Dutch scientist manipulates H5n1 virus



The Dutch virologist accused of engineering a dangerous superflu a few years ago is back with more contentious research.

In 2011, Ron Fouchier and his team at Erasmus Medical Center took the H5N1 flu virus and made it more contagious. Now the team has published another study with more details on the exact genetic changes needed to do the trick.

The H5N1 bird flu is known to have sickened 650 people worldwide, and of those, 386 died. So far the virus hasn't been contagious in people.
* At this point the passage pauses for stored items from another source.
(** * Canary network messages: NetworkMessage and OutputMessage

    A shallow embedding of
      src/server/network/message/networkmessage.hpp
      src/server/network/message/outputmessage.hpp
    and the properties of the read/write codec and of the backward-growing
    header writer.

    Conventions.
    - unsigned integers of the source are [Z] with the wrap-around written
      out ([to_MsgSize_t], [to_uint8_t], [to_size_t]);
    - a byte is a [Z] in [0, 256); the fixed array [buffer] is a [list Z]
      whose length is [buffer.size()];
    - a member function is a state transformer in the monad [M], which also
      collects what is sent to [g_logger()] and records an access outside
      an array ([Undefined]);
    - [std::bit_cast] between a value and its bytes follows the object
      representation of the build targets, which are little-endian. *)

From Stdlib Require Import ZArith Lia List.
From stdpp Require Import base list.
Import ListNotations.
Local Open Scope Z_scope.

(** ** Machine integers *)

Definition wrap (bits z : Z) : Z := z mod 2 ^ bits.

(** [using MsgSize_t = uint16_t] *)
Definition MsgSize_t : Type := Z.
Definition to_MsgSize_t (z : Z) : MsgSize_t := wrap 16 z.
Definition to_uint8_t (z : Z) : Z := wrap 8 z.
Definition to_uint16_t (z : Z) : Z := wrap 16 z.
Definition to_size_t (z : Z) : Z := wrap 64 z.

(** [static constexpr MsgSize_t INITIAL_BUFFER_POSITION = 7] *)
Definition INITIAL_BUFFER_POSITION : MsgSize_t := 7.

(** ** Object representations ([std::bit_cast]) *)

(** The [n] low-order bytes of [v], least significant first. *)
Fixpoint le_bytes (n : nat) (v : Z) : list Z :=
  match n with
  | O => []
  | S k => v mod 256 :: le_bytes k (v / 256)
  end.

(** The number whose little-endian digits are [bs]. *)
Fixpoint le_value (bs : list Z) : Z :=
  match bs with
  | [] => 0
  | b :: rest => b + 256 * le_value rest
  end.

(** A template argument [T] of [get<T>], [add<T>] and [add_header<T>]:
    its values, [sizeof(T)], [T()], and the two directions of
    [std::bit_cast] between [T] and [std::array<unsigned char, sizeof(T)>].
    [representable] tells which elements of the carrier are values of the
    C++ type. There is no descriptor for [double]: the static_assert of the
    source rejects it. *)
Record CType : Type := {
  carrier : Type;
  sizeof : Z;
  value_init : carrier;
  representable : carrier -> Prop;
  to_bytes : carrier -> list Z;
  of_bytes : list Z -> carrier
}.

(** [std::is_trivially_copyable_v<T>] for a fixed-width [T]: the object
    representation has [sizeof(T)] bytes, each an unsigned char, and
    determines the value. *)
Class TriviallyCopyable (T : CType) : Prop := {
  to_bytes_size : forall v : carrier T, Z.of_nat (length (to_bytes T v)) = sizeof T;
  of_to_bytes : forall v : carrier T, representable T v -> of_bytes T (to_bytes T v) = v
}.

Definition unsigned_type (n : nat) : CType := {|
  carrier := Z;
  sizeof := Z.of_nat n;
  value_init := 0;
  representable := fun v => 0 <= v < 256 ^ Z.of_nat n;
  to_bytes := le_bytes n;
  of_bytes := le_value
|}.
But Fouchier's work, plus some similar research from another lab, showed for the first time that the virus had the potential to change in a way that would make it a real pandemic threat. Only a few mutations were necessary to make the H5N1 bird flu spread through the air between ferrets, the lab stand-in for people.

Critics argued that the scientists had created a dangerous new superflu. And they pushed for the recipe not to be openly published. They feared that others would repeat the work and either not adequately safeguard the virus or would deliberately release it.

After a long debate about security versus scientific openness, the research findings did finally appear in a journal.

Now, in the journal Cell, Fouchier and his colleagues expand on that initial work. They identified five mutations that are sufficient to make H5N1 spread through the air between ferrets.

"Two mutations enable improved binding of the H5N1 bird flu virus to cells in the upper respiratory tract of mammals," Fouchier told Shots in an email. "Another mutation increases the stability of the virus. The two remaining mutations enable the virus to replicate more efficiently."